Mais il faut bien constater — et tous ceux qui l’ont connue sont unanimes pour le dire — qu’elle est difficile à vivre : toujours professorale, elle mène d’incessantes discussions polémiques. Pourtant, Liszt se fera un point d’honneur de la défendre et de la soutenir jusqu’au bout ; il ne la contredira jamais en public. Il se sent responsable de sa souffrance : c’est pour lui qu’elle a tout quitté.
De son côté, Carolyne va pousser Liszt à encore plus de religion, mais surtout à la composition. C’est sous son emprise, à Weimar, que Liszt aura été le plus fécond en grandes œuvres musicales et littéraires.
La princesse ne reviendra plus jamais à Weimar et vivra à Rome, quasiment recluse pendant vingt-sept ans, dans un appartement où, dans l’entrée, vous accueillent quatorze bustes de Liszt, des portraits et quantité de crucifix, s’adonnant à l’écriture, notamment vingt-cinq volumes sur Les Causes intérieures de la faiblesse extérieure de l’Église. Elle soutiendra Liszt jusqu’à son dernier souffle. Celui-ci lui dédiera le plus grand nombre de ses œuvres. Dans le cadre de sa vie itinérante, point d’honneur oblige, il continuera de lui rendre visite à Rome chaque année, et ce jusqu’à la fin de ses jours.
La baronne Olga von Meyendorff
Elle ne fut pas une « grande compagne », mais elle eut un rôle particulier dans la vie du compositeur, suffisant pour être mentionnée à ce niveau.
Carolyne ayant quitté Liszt pour s’établir à Rome, Liszt poursuit sa vie trifurquée entre Budapest, Rome et surtout Weimar, où l’archiduc Charles-Alexandre a mis à sa disposition une demeure, la Hofgärtnerei, dans le joli parc de l’Ilm. Liszt pédagogue y vient chaque année passer quelques mois, notamment pour ses master class. Malgré ses nombreux élèves, il se sent seul et a besoin d’une présence féminine pour l’accompagner dans ses sorties, converser, partager sa foi et ses goûts musicaux.
Ce rôle sera tenu par la baronne Olga von Meyendorff, née princesse, à partir des années 1870 jusqu’à ses derniers jours, à chaque fois que Liszt séjournera à Weimar. C’est une jeune veuve avec quatre jeunes garçons dont elle assure elle-même l’éducation. Elle est d’une grande culture, bonne pianiste, dotée d’une forte personnalité, autoritaire et très indépendante. En dehors des visites réciproques, ils semblent n’avoir jamais habité ensemble de façon permanente.
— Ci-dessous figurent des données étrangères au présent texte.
(** C4: a parse of an object whose done-parsing flag is set fails with
    [FWUPD_ERROR_NOT_SUPPORTED], "firmware object cannot be reused", and
    changes nothing. On an object whose flag is clear, a parse turned down by
    the size check, the validation or the [size_max] check fails with the
    flags as they were, so the flag still clear; any other parse sets the flag
    before the tokenize and parse hooks are called (guarding the hooks against
    an unmarked object changes no result), and whatever the hooks return, the
    flag is set afterwards and a second parse fails as reused. The hooks are
    taken not to clear the flag. *)
Theorem parse_stream_done_parse g_format_size g_format_size_full
    klass self stream offset flags (m : mem) :
  klass_keeps_done klass ->
  let r := fu_firmware_parse_stream g_format_size g_format_size_full
             klass self stream offset flags m in
  (fu_firmware_has_flag self FU_FIRMWARE_FLAG_DONE_PARSE = true ->
   r = (Err (mkGError FWUPD_ERROR_NOT_SUPPORTED "firmware object cannot be reused"), self, m)) /\
  (fu_firmware_has_flag self FU_FIRMWARE_FLAG_DONE_PARSE = false ->
   rejected_early klass self stream offset flags = true ->
   is_ok (fst (fst r)) = false /\
   priv_flags (snd (fst r)) = priv_flags self /\
   fu_firmware_has_flag (snd (fst r)) FU_FIRMWARE_FLAG_DONE_PARSE = false /\
   snd r = m) /\
  (fu_firmware_has_flag self FU_FIRMWARE_FLAG_DONE_PARSE = false ->
   rejected_early klass self stream offset flags = false ->
   fu_firmware_has_flag (snd (fst r)) FU_FIRMWARE_FLAG_DONE_PARSE = true /\
   forall stream2 offset2 flags2 (m2 : mem),
     fu_firmware_parse_stream g_format_size g_format_size_full
       klass (snd (fst r)) stream2 offset2 flags2 m2 =
     (Err (mkGError FWUPD_ERROR_NOT_SUPPORTED "firmware object cannot be reused"),
      snd (fst r), m2)) /\
  fu_firmware_parse_stream g_format_size g_format_size_full
    (guarded_class klass) self stream offset flags m = r.
Proof.
  intros Hkeep r. split; [|split; [|split]].
  - intros Hdone. subst r. by apply parse_stream_reused.
  - intros Hdone Hrej. subst r. unfold fu_firmware_parse_stream. rewrite Hdone.
    unfold rejected_early in Hrej.
    destruct (fu_input_stream_size stream) as [streamsz|]; [|done].
    destruct (streamsz <=? offset); [done|]. simpl in Hrej.
    pose proof (validate_for_offset_flags klass self stream offset flags) as [Hfl Hmax].
    destruct (fu_firmware_validate_for_offset klass self stream offset flags)
      as [[offset'|] self']; simpl in Hfl, Hmax.
    + cbn [priv_streamsz with_streamsz priv_size_max].
      assert (Hfl' : fu_firmware_has_flag (with_streamsz (streamsz - offset') self')
                       FU_FIRMWARE_FLAG_DONE_PARSE = false).
      { unfold fu_firmware_has_flag in *. simpl. by rewrite Hfl. }
      destruct (streamsz - offset' =? 0); [done|]. simpl in Hrej. rewrite Hrej. done.
    + simpl. unfold fu_firmware_has_flag in *. by rewrite Hfl.
  - intros Hdone Hrej.
    destruct (parse_stream_marked g_format_size g_format_size_full klass self stream
                offset flags m Hdone Hrej) as (streamsz & offset' & self' & _ & _ & Hr).
    assert (Hmarked :
      fu_firmware_has_flag (snd (fst r)) FU_FIRMWARE_FLAG_DONE_PARSE = true).
    { subst r. rewrite Hr. apply parse_marked_keeps_done; [done|apply marked_has_done]. }
    split; [done|]. intros. by apply parse_stream_reused.
  - subst r.
    destruct (fu_firmware_has_flag self FU_FIRMWARE_FLAG_DONE_PARSE) eqn:Hdone.
    { by rewrite !parse_stream_reused. }
    destruct (rejected_early klass self stream offset flags) eqn:Hrej.
    + unfold fu_firmware_parse_stream. rewrite Hdone.
      unfold rejected_early in Hrej.
      change (fu_firmware_validate_for_offset (guarded_class klass))
        with (fu_firmware_validate_for_offset klass).
      destruct (fu_input_stream_size stream) as [streamsz|]; [|done].
      destruct (streamsz <=? offset); [done|]. simpl in Hrej.
      destruct (fu_firmware_validate_for_offset klass self stream offset flags)
        as [[offset'|] self']; [|done].
      cbn [priv_streamsz with_streamsz priv_size_max].
      destruct (streamsz - offset' =? 0); [done|]. simpl in Hrej. by rewrite Hrej.
    + destruct (parse_stream_marked g_format_size g_format_size_full klass self stream
                  offset flags m Hdone Hrej) as (streamsz & offset' & self' & Hs & Hv & Hr).
      destruct (parse_stream_marked g_format_size g_format_size_full (guarded_class klass)
                  self stream offset flags m Hdone Hrej)
        as (streamsz2 & offset2 & self2 & Hs2 & Hv2 & Hr2).
      change (fu_firmware_validate_for_offset (guarded_class klass))
        with (fu_firmware_validate_for_offset klass) in Hv2.
      rewrite Hs in Hs2. rewrite Hv in Hv2.
      injection Hs2 as <-. injection Hv2 as <- <-.
      rewrite Hr, Hr2.
      change (marked (guarded_class klass)) with (marked klass).
      apply parse_marked_guarded; [done | apply marked_has_done].
Qed.

Lemma ex_failing_class_keeps_done : klass_keeps_done ex_failing_class.
Proof. split; intros hook [= <-]. intros self stream flags m H. exact H. Qed.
Comme la princesse Carolyne, la baronne finira ses vieux jours à Rome.
Relation intellectuelle, amicale et, encore une fois, chrétienne. Aucune preuve qu’elle ait été charnelle, même si une lettre de la baronne, qui nous est parvenue, la montre en élève amoureuse souffrant de l’indifférence de Liszt. Le sentiment de Liszt a-t-il évolué ensuite ? Nous n’en savons rien.
Quant à Carolyne, elle éprouva une vive jalousie à l’égard de cette baronne, dont elle dira à son propos :
« Il n’est pas d’une nature libertine. Il a vécu dix ans de suite dans la continence, aussi bien à Weimar qu’à Rome. Seulement, il est faible, et quand une femme veut s’emparer de lui, il neui résister. »
En résumé, un homme d’honneur qui aspirait, par sa foi, à la légitimité et à l’honneur du mariage, mais qui a jeté son dévolu sur des femmes déjà mariées. Paradoxe lisztien qui ne pouvait qu’alimenter négativement le narratif autour de son personnage.